Deciphering the isoform-specific roles of ApolipopriteinE in Tau pathology

Alzheimer’s disease (AD) is the most common cause of dementia, affecting millions of people worldwide and presenting a critical challenge to healthcare systems, societies, and global economies. AD is typically categorised into two types: early-onset, which occurs before the age of 65, and late-onset, which develops after 65 and accounts for over 95% of cases. With an ageing global population, the prevalence of AD is expected to rise sharply, placing an increasing burden on healthcare infrastructure and creating significant financial strain.
Although the clinical presentation and pathological processes in AD can vary widely in severity and affected brain regions, nearly all patients share two defining pathological hallmarks: deposition of amyloid-beta (Aß) plaques and neurofibrillary tangles of tau in the affected brain. Among these, the accumulation of tau correlates more closely with disease severity than Aß, highlighting tau dysfunction as a critical target for understanding and treating AD.
The exact causes of late-onset AD remain unclear, but genetic factors play a significant role. The apolipoprotein E (APOE) gene is the strongest known genetic determinant of late-onset AD risk. APOE has three isoforms: APOE2, APOE3, and APOE4. APOE4 increases the risk of developing AD by up to 15-fold, whereas APOE2 provides a neuroprotective effect. Despite these well-established correlation, the molecular mechanisms through which APOE influences tau pathology and contributes to neurodegeneration remain poorly understood.

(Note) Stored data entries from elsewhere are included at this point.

Lemma eval_totals_total p ld g l c :
  ((eval_totals p (loader_batches ld g) l c).1 ==
     l + Qsum (sample_nll p <$> dataset ld))%Q.
Proof.
  rewrite eval_totals_loss.
  by rewrite (Qsum_perm _ _ (fmap_Permutation (sample_nll p) _ _
                               (loader_batches_perm ld g))).
Qed.

(** C3. Over a non-empty evaluation split the pass ends well; the
    accumulated loss with which the batch loop ends is the sum of the
    per-sample losses over the whole split, whatever the batching; the
    reported average is that sum divided by the number of samples of the
    split. The batches hold between one sample and the batch size, and when
    the batch size does not divide the size of the split, that size is less
    than the number of batches times the batch size. *)
Theorem C3_average_loss (ld : DataLoader) (w : World) :
  dataset ld ≠ [] →
  let r := test ld w in
  let batches := loader_batches ld (rng w) in
  let n := len (dataset ld) in
  let total := Qsum (sample_nll (params w) <$> dataset ld) in
  ∃ cum correct pct,
    outcome (test_loop batches 0%Q 0 (after_iter ld (with_training false w))) =
      Ok (cum, correct) ∧
    (cum == total)%Q ∧
    outcome r = Ok tt ∧
    emitted r = EvalPass :: (EvalBatch <$> batches) ++
                [Summary (cum / inject_Z n) correct n pct] ∧
    (cum / inject_Z n == total / inject_Z n)%Q ∧
    concat batches ≡ₚ dataset ld ∧
    Forall (λ b, (1 ≤ length b ≤ Pos.to_nat (ld_batch_size ld))%nat) batches ∧
    (n `mod` Z.pos (ld_batch_size ld) ≠ 0 →
       n < len batches * Z.pos (ld_batch_size ld)).
Proof.
  intros Hds. cbv zeta.
  pose proof (len_nonempty _ Hds) as Hn.
  destruct (after_iter_frame ld (with_training false w)) as (Hp & Htr & _).
  rewrite test_loop_run, test_run by done. cbv zeta.
  rewrite inject_Z_nonzero by lia. rewrite Hp. cbn [params with_training].
  pose proof (eval_totals_total (params w) ld (rng w) 0%Q 0) as Hcum.
  destruct (eval_totals (params w) (loader_batches ld (rng w)) 0%Q 0) as [cum c].
  cbn [fst snd] in *.
  assert (cum == Qsum (sample_nll (params w) <$> dataset ld))%Q as Hcum'.
  { rewrite Hcum. ring. }
  eexists cum, c, _. split; [done|]. split; [done|]. split; [done|].
  split; [done|]. split; [by rewrite Hcum'|]. split; [apply loader_batches_perm|].
  split; [apply chunks_sizes|].
  intros Hmod. rewrite loader_batches_length. unfold loader_len.
  by apply ceil_div_gt.
Qed.
End EvalProperties.

(** ** Dry run and shuffling *)

Section LoaderProperties.
Context `{T : Torch}.
Local Open Scope Z_scope.

Lemma sample_nll_nonneg p (ds : list Sample) :
  (∀ s i, s ∈ ds → (predict p (image s) !!! i <= 0)%Q) →
  (0 <= Qsum (sample_nll p <$> ds))%Q.
Proof.
  intros Hlp. apply Qsum_nonneg, Forall_fmap, Forall_forall.
  intros s Hs. unfold compose, sample_nll, nll. specialize (Hlp s (label s) Hs).
  apply (Qopp_le_compat _ 0) in Hlp. exact Hlp.
Qed.

(** C5. After any number [j] of evaluation batches the count of correct
    predictions is between 0 and the number of samples in those batches, hence
    at most the size of the split; in the reported summary the total is the
    size of the split, the count is within it, the percentage lies in
    [0, 100] and, when every log-probability the model gives on the split is
    at most 0, the average loss is at least 0. A non-empty split always gets
    its summary. *)
Theorem C5_evaluation_bounds (ld : DataLoader) (w : World) :
  let r := test ld w in
  let batches := loader_batches ld (rng w) in
  let n := len (dataset ld) in
  (∀ j, ∃ l c,
     outcome (test_loop (take j batches) 0%Q 0 (after_iter ld (with_training false w))) =
       Ok (l, c) ∧
     0 ≤ c ≤ samples_before batches j ∧ samples_before batches j ≤ n) ∧
  (∀ avg c total pct, Summary avg c total pct ∈ emitted r →
     total = n ∧ 0 ≤ c ≤ n ∧ (0 <= pct <= 100)%Q ∧
     ((∀ s i, s ∈ dataset ld → (predict (params w) (image s) !!! i <= 0)%Q) →
      (0 <= avg)%Q)) ∧
  (dataset ld ≠ [] →
     outcome r = Ok tt ∧ ∃ avg c pct, last (emitted r) = Some (Summary avg c n pct)).
Proof.
  cbv zeta.
  destruct (after_iter_frame ld (with_training false w)) as (Hp & Htr & _).
  assert (len (concat (loader_batches ld (rng w))) = len (dataset ld)) as Hlen.
  { unfold len. by rewrite (Permutation_length (loader_batches_perm ld (rng w))). }
  split; [|split].
  - intros j. rewrite test_loop_run by done.
    destruct (eval_totals _ (take j _) 0%Q 0) as [l c] eqn:Htot.
    exists l, c. split; [done|].
    pose proof (eval_totals_correct (params (after_iter ld (with_training false w)))
                  (take j (loader_batches ld (rng w))) 0%Q 0) as Hc.
    rewrite Htot in Hc. cbn [snd] in Hc.
    pose proof (samples_before_le (loader_batches ld (rng w)) j) as Hb.
    unfold samples_before in *. lia.
  - intros avg c total pct Hin. rewrite test_run in Hin. cbv zeta in Hin.
    destruct (Qeq_bool (inject_Z (len (dataset ld))) 0) eqn:Hn; cbn [emitted] in Hin.
    { apply elem_of_cons in Hin as [?|Hin]; [done|].
      apply list_elem_of_fmap in Hin as (? & ? & _). done. }
    apply elem_of_cons in Hin as [?|Hin]; [done|].
    apply elem_of_app in Hin as [Hin|Hin].
    { apply list_elem_of_fmap in Hin as (? & ? & _). done. }
    apply list_elem_of_singleton in Hin. injection Hin as -> -> -> ->.
    assert (0 < len (dataset ld)) as Hpos.
    { destruct (dataset ld); [done|]. unfold len. cbn. lia. }
    pose proof (eval_totals_correct (params w) (loader_batches ld (rng w)) 0%Q 0) as Hc.
    rewrite Hlen in Hc.
    split; [done|]. split; [lia|]. split; [apply pct_bounds; lia|].
    intros Hlp. apply avg_nonneg; [|done].
    rewrite eval_totals_total. pose proof (sample_nll_nonneg _ _ Hlp). lra.
  - intros Hds. rewrite test_run. cbv zeta.
    rewrite inject_Z_nonzero by (pose proof (len_nonempty _ Hds); lia).
    cbn [outcome emitted]. split; [done|]. eexists _, _, _.
    rewrite app_comm_cons. apply last_snoc.
Qed.

Lemma eval_batches_app evs1 evs2 :
  eval_batches (evs1 ++ evs2) = eval_batches evs1 ++ eval_batches evs2.
Proof. apply omap_app. Qed.

Lemma test_eval_batches ld w :
  eval_batches (emitted (test ld w)) = loader_batches ld (rng w).
Proof.
  rewrite test_run. cbv zeta. destruct (Qeq_bool _ _); cbn [emitted].
  - change (EvalPass :: ?l) with ([EvalPass] ++ l).
    rewrite eval_batches_app, eval_batches_fmap. done.
  - change (EvalPass :: ?l) with ([EvalPass] ++ l).
    rewrite !eval_batches_app, eval_batches_fmap. cbn. apply app_nil_r.
Qed.

(** C2, as amended. With [dry_run] set and [log_interval >= 1] a training pass
    ends well after the first batch of the sequence, if there is one: it takes
    one optimizer step, on batch 0, prints that batch's progress line and
    stops, whatever the batch size and however many batches follow; over an
    empty sequence it takes no step. The evaluation pass of the same epoch
    scores every batch of the evaluation loader, that is the whole
    split. *)
Theorem C2_dry_run_first_batch_only (args : Args) (tl tel : DataLoader) (s : StepLR)
    (k : Z) (w : World) :
  dry_run args = true → 1 ≤ log_interval args →
  let r := train args tl k w in
  let batches := loader_batches tl (rng w) in
  let re := epoch_body args tl tel s k w in
  outcome r = Ok tt ∧
  train_batches (emitted r) = (λ b, (k, 0, b)) <$> take 1 batches ∧
  (batches = [] → emitted r = [TrainPass k]) ∧
  (∀ b rest, batches = b :: rest →
     ∃ pct loss, emitted r = [TrainPass k; OptimizerStep k 0 b (cur_lr w);
                              Progress k 0 (len (dataset tl)) pct loss]) ∧
  eval_batches (emitted re) = loader_batches tel (rng (final r)) ∧
  concat (eval_batches (emitted re)) ≡ₚ dataset tel.
Proof.
  intros Hdry Hli. cbv zeta.
  assert (eval_batches (emitted (epoch_body args tl tel s k w)) =
          loader_batches tel (rng (final (train args tl k w)))) as Heval.
  { unfold epoch_body.
    assert (outcome (train args tl k w) = Ok tt ∧
            eval_batches (emitted (train args tl k w)) = []) as [Ho Hno].
    { rewrite train_dry_run by (done || lia). cbv zeta.
      by destruct (loader_batches tl (rng w)). }
    erewrite bind_ok by (rewrite (run_eta (train _ _ _ _)), Ho; reflexivity).
    set (w1 := final (train args tl k w)). clearbody w1.
    cbn [emitted after_events]. rewrite eval_batches_app, Hno. cbn [app].
    rewrite <- (test_eval_batches tel w1).
    destruct (outcome (test tel w1)) as [[]|e] eqn:Ho2.
    - erewrite bind_ok by (rewrite (run_eta (test _ _)), Ho2; reflexivity).
      rewrite scheduler_step_run. cbn [emitted after_events].
      rewrite eval_batches_app. cbn. apply app_nil_r.
    - erewrite bind_raise by (rewrite (run_eta (test _ _)), Ho2; reflexivity).
      done. }
  rewrite Heval. split; [|split; [|split; [|split; [|split]]]]; try done.
  - rewrite train_dry_run by (done || lia). cbv zeta.
    by destruct (loader_batches tl (rng w)).
  - rewrite train_dry_run by (done || lia). cbv zeta.
    by destruct (loader_batches tl (rng w)).
  - intros Hb. rewrite train_dry_run by (done || lia). cbv zeta. by rewrite Hb.
  - intros b rest Hb. rewrite train_dry_run by (done || lia). cbv zeta. rewrite Hb.
    eexists _, _. reflexivity.
  - apply loader_batches_perm.
Qed.

(** C4, as amended. Both loaders shuffle exactly when the accelerator is in
    use: then every iteration over the training loader and over the
    evaluation loader takes the batches of a permutation drawn from the
    generator as it stands, and moves the generator; otherwise both yield the
    batches in dataset order. The generator is seeded from [args.seed], and
    the events of a run depend on nothing else the process held. *)
Theorem C4_shuffle_follows_accelerator (args : Args) (env : Env) :
  (∀ tl, new_DataLoader (load_split (train_raw env)) (train_kwargs args env) = Ok tl →
     ld_shuffle tl = use_cuda args env ∧ dataset tl = load_split (train_raw env) ∧
     Z.pos (ld_batch_size tl) = batch_size args) ∧
  (∀ tel, new_DataLoader (load_split (test_raw env)) (test_kwargs args env) = Ok tel →
     ld_shuffle tel = use_cuda args env ∧ dataset tel = load_split (test_raw env) ∧
     Z.pos (ld_batch_size tel) = test_batch_size args) ∧
  (∀ ld w, iter_loader ld w =
     {| outcome := Ok (loader_batches ld (rng w)); final := after_iter ld w;
        emitted := [] |}) ∧
  (∀ ld w, ld_shuffle ld = false →
     loader_batches ld (rng w) = chunks (ld_batch_size ld) (dataset ld) ∧
     concat (loader_batches ld (rng w)) = dataset ld) ∧
  (∀ ld w, ld_shuffle ld = true →
     loader_batches ld (rng w) =
       chunks (ld_batch_size ld) (sample_order true (rng w) (dataset ld)).1 ∧
     concat (loader_batches ld (rng w)) ≡ₚ dataset ld ∧
     rng (after_iter ld w) = (sample_order true (rng w) (dataset ld)).2) ∧
  (∀ w1 w2, emitted (main args env w1) = emitted (main args env w2)).
Proof.
  split; [|split; [|split; [|split; [|split]]]].
  - intros tl. rewrite new_DataLoader_train.
    destruct (batch_size args); [done| |done]. by intros [= <-].
  - intros tel. rewrite new_DataLoader_test.
    destruct (test_batch_size args); [done| |done]. by intros [= <-].
  - apply iter_loader_run.
  - intros ld w Hs. split.
    + unfold loader_batches. by rewrite Hs, sample_order_sequential.
    + by apply loader_batches_ordered.
  - intros ld w Hs. split; [|split].
    + unfold loader_batches. by rewrite Hs.
    + apply loader_batches_perm.
    + unfold after_iter. by rewrite Hs.
  - intros w1 w2. apply main_blind.
Qed.
End LoaderProperties.

(** * Further properties of the passes and of the driver *)

(** ** Batches by index, and the training pass *)

Section ChunkLookup.
Context {A : Type}.


End ChunkLookup.

Section TrainFacts.
Context `{T : Torch}.
Local Open Scope Z_scope.

Lemma loader_batches_nil ld g : loader_batches ld g = [] ↔ dataset ld = [].
Proof.
  split.
  - intros Hb. pose proof (loader_batches_perm ld g) as Hp. rewrite Hb in Hp.
    cbn in Hp. symmetry in Hp. by apply Permutation_nil_r in Hp.
  - intros Hd. unfold loader_batches.
    pose proof (sample_order_perm (ld_shuffle ld) g (dataset ld)) as Hp.
    rewrite Hd in Hp |- *. apply Permutation_nil_r in Hp. by rewrite Hp.
Qed.


Lemma train_batches_cons_step (k i : Z) (b : list Sample) (l : Q) evs :
  train_batches (OptimizerStep k i b l :: evs) = (k, i, b) :: train_batches evs.
Proof. reflexivity. Qed.

Lemma train_batches_cons_line (k a b : Z) (c d : Q) evs :
  train_batches (Progress k a b c d :: evs) = train_batches evs.
Proof. reflexivity. Qed.

Lemma imap_steps_cons (k i : Z) (b : list Sample) rest :
  imap (λ j b', (k, i + Z.of_nat j, b')) (b :: rest) =
    (k, i, b) :: imap (λ j b', (k, i + 1 + Z.of_nat j, b')) rest.
Proof.
  rewrite imap_cons. f_equal; [f_equal; f_equal; lia|].
  apply imap_ext. intros j b' _. cbn. f_equal. f_equal. lia.
Qed.

(** Whatever the arguments, the optimizer steps of a training loop are taken
    on a first part of the batches, in order and with their indices; the
    model stays in training mode; and every line printed is the line of one
    of the batches. *)
Lemma train_loop_steps args ld k i batches w :
  training w = true →
  let r := train_loop args ld k i batches w in
  train_batches (emitted r) `prefix_of` imap (λ j b, (k, i + Z.of_nat j, b)) batches ∧
  training (final r) = true ∧
  Forall (λ e, is_progress e → ∃ j, progress_line_of ld k i batches e j) (emitted r).
Proof.
  revert i w. induction batches as [|b rest IH]; intros i w Htr.
  { cbn. split; [done|]. split; [done|constructor]. }
  cbv zeta. rewrite train_loop_cons by done. cbv zeta. rewrite imap_steps_cons.
  destruct (after_step_frame b w) as (Htr' & _). rewrite Htr in Htr'.
  destruct (IH (i + 1) _ Htr') as (IHp & IHt & IHl).
  assert (Forall (λ e, is_progress e → ∃ j, progress_line_of ld k i (b :: rest) e j)
            (emitted (train_loop args ld k (i + 1) rest (after_step b w).1))) as IHl'.
  { eapply Forall_impl; [exact IHl|]. intros e He Hp. destruct (He Hp) as [j Hj].
    exists j. by apply progress_line_of_cons. }
  assert (∀ loss, ∃ j, progress_line_of ld k i (b :: rest)
            (Progress k (i * len (image <$> b)) (len (dataset ld))
               (100 * inject_Z i / inject_Z (loader_len ld))%Q loss) j) as Hline.
  { intros loss. exists i. split; [lia|]. exists b, loss.
    replace (Z.to_nat (i - i)) with O by lia. split; [done|].
    unfold len. by rewrite length_fmap. }
  repeat case_match; cbn [outcome final emitted after_events app];
    rewrite ?train_batches_cons_step, ?train_batches_cons_line;
    (split; [first [by apply prefix_cons | apply prefix_cons, prefix_nil]|]);
    (split; [done|]);
    repeat (constructor; [first [by intros [] | by intros _]|]); first [done | constructor].
Qed.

This proposal aims to uncover how APOE influences tau dysfunction to better understand its role AD progression. Using advanced imaging techniques and human-derived models, we will investigate the isoform-specific effects of APOE on tau aggregation, propagation, and associated toxicity at the molecular level. Additionally, we will explore how APOE isoforms modulate tau uptake and inflammatory responses in astrocytes and microglia - glial cells that are crucial for maintaining brain homeostasis but also known to contribute to neurodegeneration in AD. By studying the interactions between glia and neurons, we aim to determine how these processes may exacerbate or mitigate tau pathology in an isoform-specific manner. Finally, we will examine the indirect effects of APOE isoforms on tau pathology mediated by Aß, focusing on how ApoE-Aß interactions influence tau dysfunction in both neurons and glial cells.
This research will provide critical insights into the molecular and cellular mechanisms by which APOE isoforms drive tau-mediated neurotoxicity and inflammation. By clarifying how these processes differ across isoforms, the study aims to elucidate the pathways linking APOE to AD risk and progression. The findings have the potential to inform the development of isoform-specific therapeutic strategies, such as modulating ApoE lipidation or targeting specific signalling pathways involved in tau and Aß interactions.
The outcomes of this research have far-reaching implications. For basic science researchers, this proposed study will address significant gaps in understanding ApoE-tau interactions in human models system and determine their contribution to AD. For translational science, the human cell models developed in this work, which focus on tau dysfunction, can serve as platforms for drug discovery and screening targeted at tau pathology. Ultimately, for patients and healthcare providers, the long-term goal is to enable more precise diagnostics and effective treatments, contributing to alleviating the global burden of AD.